[EM] Re: James, meaningfulness and sameness

MIKE OSSIPOFF nkklrp at hotmail.com
Thu May 5 23:33:09 PDT 2005


James--

You say:

Mike,
	You are ignoring the obvious.

I reply:

..."the obvious" being that you think that all criteria should be defined 
the same way. Or at least that all preference criteria, for some reason 
known only to you, should relate voting to preference in exactly the same 
way.

Does it occur to you that the things that you say in the posting that I'm 
replying to are exactly the same things you said your previous posting, the 
one that I already replied to? Would it do any good to again tell you that 
the conduct guidelines of EM ask that you not keep repeating answered 
statements without speaking to the answers? If you feel that there is 
something incorrect about my answer, and say what you think it is, that 
would be different. But that isn't what you're doing. You're just repeating.
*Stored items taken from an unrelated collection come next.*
(* ===== verification/Escalation.v ===== *)
(** * Escalation: internal/escalation

    The routing of an incident to PagerDuty, OpsGenie and email by
    severity, and the bound on escalations in flight ([escalation.go]).
    Whether what a channel sends arrives is a parameter; the
    channels themselves are in Outgoing. *)
From S2P Require Import Prelude GoStd.
#[local] Open Scope Z_scope.

Definition maxInFlight : nat := 4.
Definition SevCritical : string := "critical".
Definition SevWarning : string := "warning".
Definition SevInfo : string := "info".

Record Incident := mkIncident {
  inc_Title : string; inc_Body : string; inc_Severity : string;
  inc_Namespace : string; inc_Workload : string; inc_Source : string
}.

(** The settings [NewChain] reads. *)
Record EscalationConfig := mkEscCfg {
  PagerDutyRoutingKey : string; OpsGenieAPIKey : string; SMTPHost : string
}.
(** Which channels exist, and the escalations being sent. *)
Record Chain := mkChain {
  ch_pagerduty : bool; ch_opsgenie : bool; ch_email : bool;
  ch_inFlight : list Incident
}.
Definition NewChain (cfg : EscalationConfig) : Chain :=
  mkChain (negb (str_eqb (PagerDutyRoutingKey cfg) "")) (negb (str_eqb (OpsGenieAPIKey cfg) ""))
    (negb (str_eqb (SMTPHost cfg) "")) [].

Definition Configured (c : option Chain) : bool :=
  match c with
  | None => false
  | Some c => ch_pagerduty c || ch_opsgenie c || ch_email c
  end.

Inductive channel := PagerDuty | OpsGenie | Email.
Definition channel_name (ch : channel) : string :=
  match ch with PagerDuty => "pagerduty" | OpsGenie => "opsgenie" | Email => "email" end.

(** The channels [Escalate] tries, in order. *)
Definition pages (inc : Incident) : bool :=
  str_eqb (inc_Severity inc) SevCritical || str_eqb (inc_Severity inc) SevWarning.
Definition channels_for (c : Chain) (inc : Incident) : list channel :=
  (if ch_pagerduty c && pages inc then [PagerDuty] else [])
  ++ (if ch_opsgenie c && pages inc then [OpsGenie] else [])
  ++ (if ch_email c && str_eqb (inc_Severity inc) SevCritical then [Email] else []).

(** [Escalate]: [send] is what a channel answers ([Some err] on failure).
    The result is the channels tried and the joined errors. *)
Definition Escalate (c : option Chain) (send : channel → Incident → option string) (inc : Incident)
  : list channel * list string :=
  match c with
  | Some c0 =>
    if Configured c then
      let tried := channels_for c0 inc in
      (tried, omap (λ ch, (λ e, channel_name ch +:+ ": " +:+ e) <$> send ch inc) tried)
    else ([], [])
  | None => ([], [])
  end.

(** [Send]: start one in the background, or drop it ([false]) when
    [maxInFlight] are running; [finish] is one of them ending. *)
Definition Send (inc : Incident) (c : Chain) : bool * Chain :=
  if negb (Configured (Some c)) then (false, c)
  else if (length (ch_inFlight c) <? maxInFlight)%nat
  then (true, mkChain (ch_pagerduty c) (ch_opsgenie c) (ch_email c) (ch_inFlight c ++ [inc]))
  else (false, c).
Definition finish (i : nat) (c : Chain) : Chain :=
  mkChain (ch_pagerduty c) (ch_opsgenie c) (ch_email c) (delete i (ch_inFlight c)).

Definition pdSeverity (s : string) : string :=
  if str_eqb s SevCritical then "critical" else if str_eqb s SevWarning then "warning" else "info".
Definition ogPriority (s : string) : string :=
  if str_eqb s SevCritical then "P1" else if str_eqb s SevWarning then "P3" else "P5".
Definition truncate (s : string) (n : nat) : string :=
  if (String.length s <=? n)%nat then s else str_take n s +:+ "...".

(** Every configured channel that an incident's severity reaches is
    tried, even after another has failed, no other is, and the errors are
    exactly those of the channels that failed. *)
Theorem Escalate_reaches_every_channel c send inc ch :
  let r := Escalate (Some c) send inc in
  (ch ∈ r.1 ↔
    match ch with
    | PagerDuty => ch_pagerduty c = true ∧ inc_Severity inc ∈ [SevCritical; SevWarning]
    | OpsGenie => ch_opsgenie c = true ∧ inc_Severity inc ∈ [SevCritical; SevWarning]
    | Email => ch_email c = true ∧ inc_Severity inc = SevCritical
    end)
  ∧ (r.2 = [] ↔ ∀ x, x ∈ r.1 → send x inc = None).
Proof.
  intros r.
  assert (r.1 = channels_for c inc
    ∧ r.2 = omap (λ ch, (λ e, channel_name ch +:+ ": " +:+ e) <$> send ch inc) r.1) as [Hr1 Hr2].
  { subst r. unfold Escalate. destruct (Configured (Some c)) eqn:E; [done|].
    simpl in E. apply orb_false_iff in E as [[Hp Ho]%orb_false_iff He].
    unfold channels_for. by rewrite Hp, Ho, He. }
  split.
  - rewrite Hr1. unfold channels_for, pages, str_eqb.
    destruct ch; rewrite ?elem_of_cons;
      destruct (ch_pagerduty c), (ch_opsgenie c), (ch_email c); simpl;
      repeat case_bool_decide; simpl; rewrite ?elem_of_cons, ?elem_of_nil; naive_solver.
  - rewrite Hr2. clear. induction r.1 as [|x l IH]; simpl; [set_solver|].
    destruct (send x inc) eqn:E; simpl.
    + split; [done|]. intros H. specialize (H x). rewrite E in H. set_solver.
    + rewrite IH. set_solver.
Qed.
No, it doesn't matterwhether or not my answer "demolished" what you said. I 
answered what you said. You said it and I answered it. You said what you had 
to say, and so did I. So why keep repeating it as if it's new?

There's no reason for different criteria to be defined the same way.

I defined MMC as I did so that it would match Bruce Anderson's intent for 
that critrerion. I defined my CC as I did so that it would match the 
traditional intent of CC. I defined my PMC as I did so that it would match 
the intent of MC, and so that it wouldn't have the ridiculous malfunction 
that FHC has.

You said:

Like many ranked ballot criteria, MMC cannot be meaningfully applied to
non-ranked-ballot methods without being adapted in some way. You adapt it
as follows:

I reply:

No, I didn't adapt it to nonrankmethods. I adapted it to apply to all 
methods. There's a difference.


You continue:

Notice that MC is nothing more than a special case of MMC, where set S
contains only one member.

I reply:

No. It isn't. Your version, FHC, is. My version, PMC, is not.

You continue:

Hence, the only difference between the
definitions of MMC and MC is that one replaces "candidates in a set S"
with a single candidate, e.g. "candidate X".

I reply:

A preference MC version could be written like that. Your FHC is. My PMC 
isn't.

You're confusing one way of defining a preference MC with how a preference 
MC must be.

You continue:

"If a set of voters consisting of more than half of the voters prefer
candidate X to all the other candidates, and vote sincerely, the winner
should be candidate X."

I reply:

No that doesn't follow.  A criterion's meaningfulness doesn't depend on 
whether it copies another criterion. Your FHC loses meaningfulness when it 
says that Plurality has an advantage over Approval when, in regards to what 
makes Pluralitly pass FHC, Plurality has no meaningful advantage over 
Approval.. Your FHC malfunctions seriously in that way.

You continue:


	My question to you is simple: Why are your MMC and MC definitions for
non-ranked-ballot methods so different from each other, when MC is just a
special case of MMC where the majority set has one member?

I reply:

Let me paste something that I said earlier in this message:

I defined MMC as I did so that it would match Bruce Anderson's intent for 
that critrerion. I defined my CC as I did so that it would match the 
traditional intent of CC. I defined my PMC as I did so that it would match 
the intent of MC, and so that it wouldn't have the ridiculous malfunction 
that FHC has.

You continue:

If you use the
MMC definition in (2) to evaluate non-ranked-ballot methods for MMC
compliance, why not use the corresponding MC definition in (6) to evaluate
non-ranked-ballot methods for MC compliance?

I reply:

I don't use different criterion definitions for nonrank methods as compared 
to rankmethods. A criterion is no good if it doesn't apply universally and 
uniformly to all methods.

But as for why I define MC differently from MMC, see above.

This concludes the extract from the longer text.